(** The elements of [b] that no flag marks. *)
Fixpoint unused (b : list TransformAttribute) (used : list bool) : list TransformAttribute :=
  match b, used with
  | x :: b', u :: used' => if u then unused b' used' else x :: unused b' used'
  | _, _ => []
  end.

Lemma mark_first_unused_spec a b used :
  length used = length b ->
  match mark_first_unused a b used with
  | Some used' => length used' = length b /\ unused b used ≡ₚ a :: unused b used'
  | None => a ∉ unused b used
  end.
Proof.
  revert used. induction b as [|x b IH]; intros [|u used] Hl; try done; [by intros ?%elem_of_nil|].
  cbn [mark_first_unused unused]. injection Hl as Hl. specialize (IH used Hl).
  destruct (u || negb (at_Type a =? at_Type x) || negb (bytesEqual (at_Value a) (at_Value x))) eqn:Hc.
  - assert (u = false -> x <> a) as Hx.
    { intros -> ->. rewrite Z.eqb_refl in Hc. unfold bytesEqual in Hc.
      by rewrite bool_decide_eq_true_2 in Hc. }
    destruct (mark_first_unused a b used) as [used'|]; cbn.
    + destruct IH as [IHl IH]. split; [by rewrite IHl|]. destruct u; [done|].
      rewrite IH. constructor.
    + destruct u; [done|]. rewrite elem_of_cons. intros [->|?]; [by apply Hx|done].
  - apply orb_false_iff in Hc as [[-> Ht]%orb_false_iff Hv].
    apply negb_false_iff, Z.eqb_eq in Ht. apply negb_false_iff, bool_decide_eq_true in Hv.
    split; [cbn; congruence|]. destruct a, x. cbn in *. by subst.
Qed.
(* ===== verification/World.v ===== *)
(** * Exchanges as effects

    Code that talks to a peer several times runs in the monad [M]: the world
    counts the reads of the random source and logs the exchanges, and the
    answer of the peer to a request may depend on the whole log.  [holds m w
    Q] is the total-correctness triple of a run from world [w]: the run
    neither panics nor runs out of fuel, and a value it gives satisfies [Q] in
    the world it leaves. *)
From S2P Require Import Prelude Errors Crypto Dh.

Record World := mkWorld { w_reads : nat; w_log : list (bytes * bytes) }.
Definition M (A : Type) : Type := World -> result (A * World).

(** [InitTransport.ExchangeIKE]: the answer to a request after a log. *)
Abbreviation Peer := (list (bytes * bytes) -> bytes -> result bytes).
Definition peer_ok (peer : Peer) : Prop := forall log req, safe (peer log req) bytes_ok.

Definition mret {A} (a : A) : M A := fun w => Ok (a, w).
Definition mbind {A B} (m : M A) (k : A -> M B) : M B := fun w => let! r := m w in k r.1 r.2.
Definition mlift {A} (r : result A) : M A := fun w => let! a := r in Ok (a, w).
Definition mfail {A} (s : sentinel) : M A := mlift (Errorf s).
(** One read of the source. *)
Definition mread {A} (random : Source) (use : Reader -> result A) : M A :=
  fun w => let! a := use (random (w_reads w)) in Ok (a, mkWorld (S (w_reads w)) (w_log w)).
(** One exchange; the log grows when the peer answered. *)
Definition mexchange (peer : Peer) (req : bytes) : M bytes :=
  fun w => let! resp := peer (w_log w) req in Ok (resp, mkWorld (w_reads w) (w_log w ++ [(req, resp)])).
(** Something that depends on the log, such as a SIM that counts its uses. *)
Definition mlog {A} (f : list (bytes * bytes) -> A) : M A := fun w => Ok (f (w_log w), w).

Declare Scope world_scope.
Notation "'let*' x ':=' m 'in' k" := (mbind m (fun x => k))
  (at level 10, x binder, m at level 200, k at level 200) : world_scope.
Notation "'do?' x ':=' m 'in' k" := (mbind (mlift m) (fun x => k))
  (at level 10, x binder, m at level 200, k at level 200) : world_scope.

Definition holds {A} (m : M A) (w : World) (Q : A -> World -> Prop) : Prop := safe (m w) (fun r => Q r.1 r.2).

Lemma holds_ret {A} (a : A) w (Q : A -> World -> Prop) : Q a w -> holds (mret a) w Q.
Proof. done. Qed.
Lemma holds_bind {A B} (m : M A) (k : A -> M B) w P (Q : B -> World -> Prop) :
  holds m w P -> (forall a w', P a w' -> holds (k a) w' Q) -> holds (mbind m k) w Q.
Proof. unfold holds, mbind. intros Hm Hk. eapply safe_call; [exact Hm|]. intros [a w'] HP. by apply Hk. Qed.
Lemma holds_mono {A} (m : M A) w (P Q : A -> World -> Prop) :
  holds m w P -> (forall a w', P a w' -> Q a w') -> holds m w Q.
Proof. unfold holds. intros Hm HQ. eapply safe_mono; [exact Hm|]. intros [a w']. apply HQ. Qed.
Lemma holds_lift {A} (r : result A) w (P : A -> Prop) (Q : A -> World -> Prop) :
  safe r P -> (forall a, P a -> Q a w) -> holds (mlift r) w Q.
Proof. unfold holds, mlift. intros Hr HQ. eapply safe_call; [exact Hr|]. intros a Ha. by apply HQ. Qed.
Lemma holds_do {A B} (r : result A) (k : A -> M B) w (P : A -> Prop) (Q : B -> World -> Prop) :
  safe r P -> (forall a, P a -> holds (k a) w Q) -> holds (mbind (mlift r) k) w Q.
Proof. intros Hr Hk. eapply holds_bind; [apply (holds_lift r w P (fun a w' => P a /\ w' = w)); [exact Hr|done]|]. intros a w' [Ha ->]. by apply Hk. Qed.
Lemma holds_fail {A} s w (Q : A -> World -> Prop) : holds (mfail s) w Q.
Proof. done. Qed.
Lemma holds_exchange peer req w (Q : bytes -> World -> Prop) :
  peer_ok peer -> (forall resp, bytes_ok resp -> peer (w_log w) req = Ok resp ->
    Q resp (mkWorld (w_reads w) (w_log w ++ [(req, resp)]))) -> holds (mexchange peer req) w Q.
Proof.
  intros Hp HQ. unfold holds, mexchange. specialize (Hp (w_log w) req).
  destruct (peer (w_log w) req) as [resp| | |] eqn:E; try done. cbn in *. by apply HQ.
Qed.
Lemma holds_read {A} random (use : Reader -> result A) w P (Q : A -> World -> Prop) :
  source_ok random -> (forall r, reader_ok r -> safe (use r) P) ->
  (forall a n, P a -> Q a (mkWorld n (w_log w))) -> holds (mread random use) w Q.
Proof.
  intros Hs Hu HQ. unfold holds, mread. eapply safe_call; [apply Hu, Hs|]. intros a Ha. by apply HQ.
Qed.
Lemma holds_log {A} (f : list (bytes * bytes) -> A) w (Q : A -> World -> Prop) : Q (f (w_log w)) w -> holds (mlog f) w Q.
Proof. done. Qed.
Lemma holds_returns {A} (m : M A) w Q : holds m w Q -> returns (m w).
Proof. unfold holds. by destruct (m w). Qed.
Lemma holds_Ok {A} (m : M A) w Q a w' : holds m w Q -> m w = Ok (a, w') -> Q a w'.
Proof. unfold holds. by intros H E; rewrite E in H. Qed.

(** [gives m Q]: a value that a run gives, from any world, satisfies [Q]; the
    partial-correctness side, for what does not depend on the world. *)
Definition gives {A} (m : M A) (Q : A -> Prop) : Prop := forall w a w', m w = Ok (a, w') -> Q a.
Lemma gives_ret {A} (a : A) (Q : A -> Prop) : Q a -> gives (mret a) Q.
Proof. intros HQ w b w' [= <- _]. exact HQ. Qed.
Lemma gives_fail {A} s (Q : A -> Prop) : gives (mfail s) Q.
Proof. intros w b w' E. discriminate E. Qed.
Lemma gives_bind {A B} (m : M A) (k : A -> M B) P (Q : B -> Prop) : gives m P -> (forall a, P a -> gives (k a) Q) -> gives (mbind m k) Q.
Proof.
  intros Hm Hk w b w' E. unfold mbind in E. destruct (m w) as [[a w1]| | |] eqn:Em; try discriminate E. by apply (Hk a (Hm _ _ _ Em) w1 b w').
Qed.
Lemma gives_any {A} (m : M A) : gives m (fun _ => True).
Proof. done. Qed.
Lemma gives_then {A B} (m : M A) (k : A -> M B) (Q : B -> Prop) : (forall a, gives (k a) Q) -> gives (mbind m k) Q.
Proof. intros Hk. eapply gives_bind; [apply gives_any|]. intros a _. apply Hk. Qed.

(** The same for a call without effects. *)
Definition yields {A} (r : result A) (Q : A -> Prop) : Prop := forall a, r = Ok a -> Q a.
Lemma yields_Ok {A} (a : A) (Q : A -> Prop) : Q a -> yields (Ok a) Q.
Proof. by intros HQ b [= <-]. Qed.
Lemma yields_bind {A B} (r : result A) (k : A -> result B) P (Q : B -> Prop) : yields r P -> (forall a, P a -> yields (k a) Q) -> yields (bind r k) Q.
Proof. intros Hr Hk b (a & Ha & Hb)%bind_ok. by apply (Hk a (Hr a Ha)). Qed.
Lemma yields_then {A B} (r : result A) (k : A -> result B) (Q : B -> Prop) : (forall a, yields (k a) Q) -> yields (bind r k) Q.
Proof. intros Hk. eapply (yields_bind _ _ (fun _ => True)); [done|]. intros a _. apply Hk. Qed.
Lemma yields_mono {A} (r : result A) (P Q : A -> Prop) : yields r P -> (forall a, P a -> Q a) -> yields r Q.
Proof. intros Hr HPQ a Ha. by apply HPQ, Hr. Qed.
Lemma gives_lift {A} (r : result A) Q : yields r Q -> gives (mlift r) Q.
Proof. intros Hr w a w' E. unfold mlift in E. destruct r as [b| | |]; try discriminate E. injection E as <- _. by apply Hr. Qed.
☆ ☆ ☆ ☆
= ABOUT THIS TASK =
Your reply should hold only the lines from the first line of the records through the one with "cbn [mark_first_unused unused].", reproduced word for word.

= RESPONSE =
(** The elements of [b] that no flag marks. *)
Fixpoint unused (b : list TransformAttribute) (used : list bool) : list TransformAttribute :=
  match b, used with
  | x :: b', u :: used' => if u then unused b' used' else x :: unused b' used'
  | _, _ => []
  end.

Lemma mark_first_unused_spec a b used :
  length used = length b ->
  match mark_first_unused a b used with
  | Some used' => length used' = length b /\ unused b used ≡ₚ a :: unused b used'
  | None => a ∉ unused b used
  end.
Proof.
  revert used. induction b as [|x b IH]; intros [|u used] Hl; try done; [by intros ?%elem_of_nil|].
  cbn [mark_first_unused unused]. injection Hl as Hl. specialize (IH used Hl).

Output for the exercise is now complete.